• **Required work**
Check each line of the entries below for the string "exactly"; copy every line where it appears.

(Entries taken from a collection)
────────────────────────────────────────

(** X7.  The first disc raises on a negative sample count, on a zero
    eccentricity and on a zero roller count; whenever it is computed it has
    exactly [samples] points, an x and a y for each. *)
Theorem disc1_size (p : Params.t) :
  ((Params.samples p < 0)%Z \/ Params.E p = 0 \/ Params.N p = 0%Z ->
   disc1 p = None)
  /\ forall x y, disc1 p = Some (x, y) ->
       List.length x = Z.to_nat (Params.samples p)
       /\ List.length y = Z.to_nat (Params.samples p).
Proof.
  unfold disc1, sweep. split.
  - intros H.
    destruct (linspace 0 _ (Params.samples p) true) as [t|] eqn:Ht;
      unfold bind; [|reflexivity].
    destruct H as [Hs | HEN].
    + rewrite (proj2 (linspace_none_iff _ _ _ _) Hs) in Ht. discriminate.
    + apply cycloid_profile_xy_zero_division.
      destruct HEN as [-> | ->]; ring.
  - intros x y.
    destruct (linspace 0 _ (Params.samples p) true) as [t|] eqn:Ht;
      unfold bind; [|discriminate].
    apply linspace_length in Ht.
    rewrite cycloid_profile_xy_samples.
    destruct (py_div _ _) as [q|]; unfold bind; [|discriminate].
    intros [= <- <-]. now rewrite !length_map.
Qed.





(** With the second disc disabled, the page computes the first disc only. *)
Lemma profiles_single_disc (p : Params.t) :
  Params.dual_disc p = false ->
  profiles p = option_map (fun xy => (xy, None)) (disc1 p).
Proof.
  intros Hdual. unfold profiles, disc1.
  destruct (sweep p) as [t|]; [|reflexivity]. unfold bind.
  rewrite Hdual.
  destruct (cycloid_profile_xy t _ _ _ _ 0) as [xy|]; reflexivity.
Qed.

(** X9.  With at least two samples, the last point of the first disc is the
    mirror image about the x-axis of the curve's point at the parameter
    value [eps]: the profile stops one [eps] short of closing on its first
    point. *)
Theorem disc1_last_point (p : Params.t) :
  (2 <= Params.samples p)%Z ->
  Params.E p * IZR (Params.N p) <> 0 ->
  exists x y,
    disc1 p = Some (x, y)
    /\ last x 0
       = fst (closed_form_point (Params.R p) (Params.Rr p) (Params.E p)
                (Params.N p) 0 (Params.eps p))
    /\ last y 0
       = - snd (closed_form_point (Params.R p) (Params.Rr p) (Params.E p)
                  (Params.N p) 0 (Params.eps p)).
Proof.
  intros Hs HEN. unfold disc1.
  rewrite (sweep_values p Hs). unfold bind at 1.
  rewrite cycloid_profile_xy_samples, (py_div_some _ _ HEN). unfold bind.
  do 2 eexists. split; [reflexivity|].
  rewrite <- sample_closed_form. cbn [fst snd].
  replace (Z.to_nat (Params.samples p))
    with (S (Z.to_nat (Params.samples p - 1))) by lia.
  rewrite seq_S, !map_app. cbn [map Nat.add]. rewrite !last_last.
  rewrite (sweep_last_index p Hs).
  replace (2 * PI - Params.eps p) with (- Params.eps p + 2 * PI) by ring.
  rewrite sample_x_turn, sample_y_turn.
  split; apply sample_mirror.
Qed.

Lemma disc1_last_point_witness :
  let p := Params.mk 20 3 1.1 10 10 4 8 0.2 false 180 1200 9e-4 in
  (2 <= Params.samples p)%Z /\
  Params.E p * IZR (Params.N p) <> 0 /\
  exists x y,
    disc1 p = Some (x, y)
    /\ last x 0
       = fst (closed_form_point (Params.R p) (Params.Rr p) (Params.E p)
                (Params.N p) 0 (Params.eps p))
    /\ last y 0
       = - snd (closed_form_point (Params.R p) (Params.Rr p) (Params.E p)
                  (Params.N p) 0 (Params.eps p)).
Proof.
  cbv zeta.
  split; [cbn [Params.samples]; lia|].
  split; [cbn [Params.E Params.N]; lra|].
  apply disc1_last_point;
    [cbn [Params.samples]; lia | cbn [Params.E Params.N]; lra].
Defined.

(** ** The sanity checks at the threshold *)

Lemma warnings_ok_intro (p : Params.t) :
  Params.N p <> 0%Z -> 0 < Params.E p ->
  Params.E p <= Params.R p / IZR (Params.N p) ->
  Params.Rr p < Params.R p ->
  warnings p = Some [].
Proof.
  intros HN HE HEN HR. unfold warnings.
  rewrite py_div_some by now apply not_0_IZR. unfold bind.
  decide_R. reflexivity.
Qed.

(** X13.  The bound of the second check is not strict: at E = R / N (with
    R > Rr, R > 0, N >= 1) the checker reports nothing, and yet [denom] is
    exactly 0 at the first sample of the sweep, where [psi] is 0. *)
Theorem denom_vanishes_at_threshold (p : Params.t) :
  0 < Params.R p -> (1 <= Params.N p)%Z ->
  Params.E p = Params.R p / IZR (Params.N p) ->
  Params.Rr p < Params.R p ->
  warnings p = Some []
  /\ exists q,
       py_div (Params.R p) (Params.E p * IZR (Params.N p)) = Some q
       /\ sample_denom (Params.N p) 0 q 0 = 0
       /\ sample_psi (Params.N p) 0 q 0 = 0.
Proof.
  intros HR HN HE HRr.
  assert (HN' : 1 <= IZR (Params.N p)) by now apply IZR_le.
  assert (HE' : 0 < Params.E p).
  { rewrite HE. apply Rdiv_lt_0_compat; lra. }
  split.
  { apply warnings_ok_intro; try assumption; [lia | lra]. }
  assert (Hq : Params.R p / (Params.E p * IZR (Params.N p)) = 1).
  { rewrite HE. field. lra. }
  assert (Hd : sample_denom (Params.N p) 0
                 (Params.R p / (Params.E p * IZR (Params.N p))) 0 = 0).
  { unfold sample_denom. rewrite Hq, Rplus_0_r, Rmult_0_r, cos_0. ring. }
  eexists. split.
  { apply py_div_some. intros H0.
    apply Rmult_integral in H0 as [H0|H0]; lra. }
  split; [exact Hd|].
  unfold sample_psi. rewrite Hd, Rplus_0_r, Rmult_0_r, sin_0.
  unfold arctan2. destruct (Rlt_dec 0 0); [lra | reflexivity].
Qed.

Lemma denom_vanishes_at_threshold_witness :
  let p := Params.mk 20 3 2 10 10 4 8 0.2 false 180 1200 9e-4 in
  0 < Params.R p /\ (1 <= Params.N p)%Z /\
  Params.E p = Params.R p / IZR (Params.N p) /\
  Params.Rr p < Params.R p /\
  warnings p = Some []
  /\ exists q,
       py_div (Params.R p) (Params.E p * IZR (Params.N p)) = Some q
       /\ sample_denom (Params.N p) 0 q 0 = 0
       /\ sample_psi (Params.N p) 0 q 0 = 0.
Proof.
  cbv zeta. cbn [Params.R Params.Rr Params.E Params.N].
  split; [lra|]. split; [lia|]. split; [lra|]. split; [lra|].
  apply (denom_vanishes_at_threshold
           (Params.mk 20 3 2 10 10 4 8 0.2 false 180 1200 9e-4));
    cbn [Params.R Params.Rr Params.E Params.N]; lia || lra.
Defined.

(** ** Circle placement: edge counts, rotation, distinctness, balance *)

(** X14.  A negative count raises and a zero count gives no centre, for both
    placement functions. *)
Theorem circle_placement_small_counts (r : float) (k : Z) :
  (roller_centres r k = None <-> (k < 0)%Z)
  /\ (output_hole_centres r k = None <-> (k < 0)%Z)
  /\ roller_centres r 0 = Some []
  /\ output_hole_centres r 0 = Some [].
Proof.
  assert (H : roller_centres r k = None <-> (k < 0)%Z).
  { unfold roller_centres.
    destruct (linspace 0 (2 * PI) k false) as [ang|] eqn:Hl; unfold bind.
    - split; [discriminate|]. intros Hk.
      rewrite (proj2 (linspace_none_iff _ _ _ _) Hk) in Hl. discriminate.
    - split; [|reflexivity]. intros _. now apply linspace_none_iff in Hl. }
  repeat split; try apply H; reflexivity.
Qed.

────────────────────────────────────────

• **Answer**
    exactly [samples] points, an x and a y for each. *)
    exactly 0 at the first sample of the sweep, where [psi] is 0. *)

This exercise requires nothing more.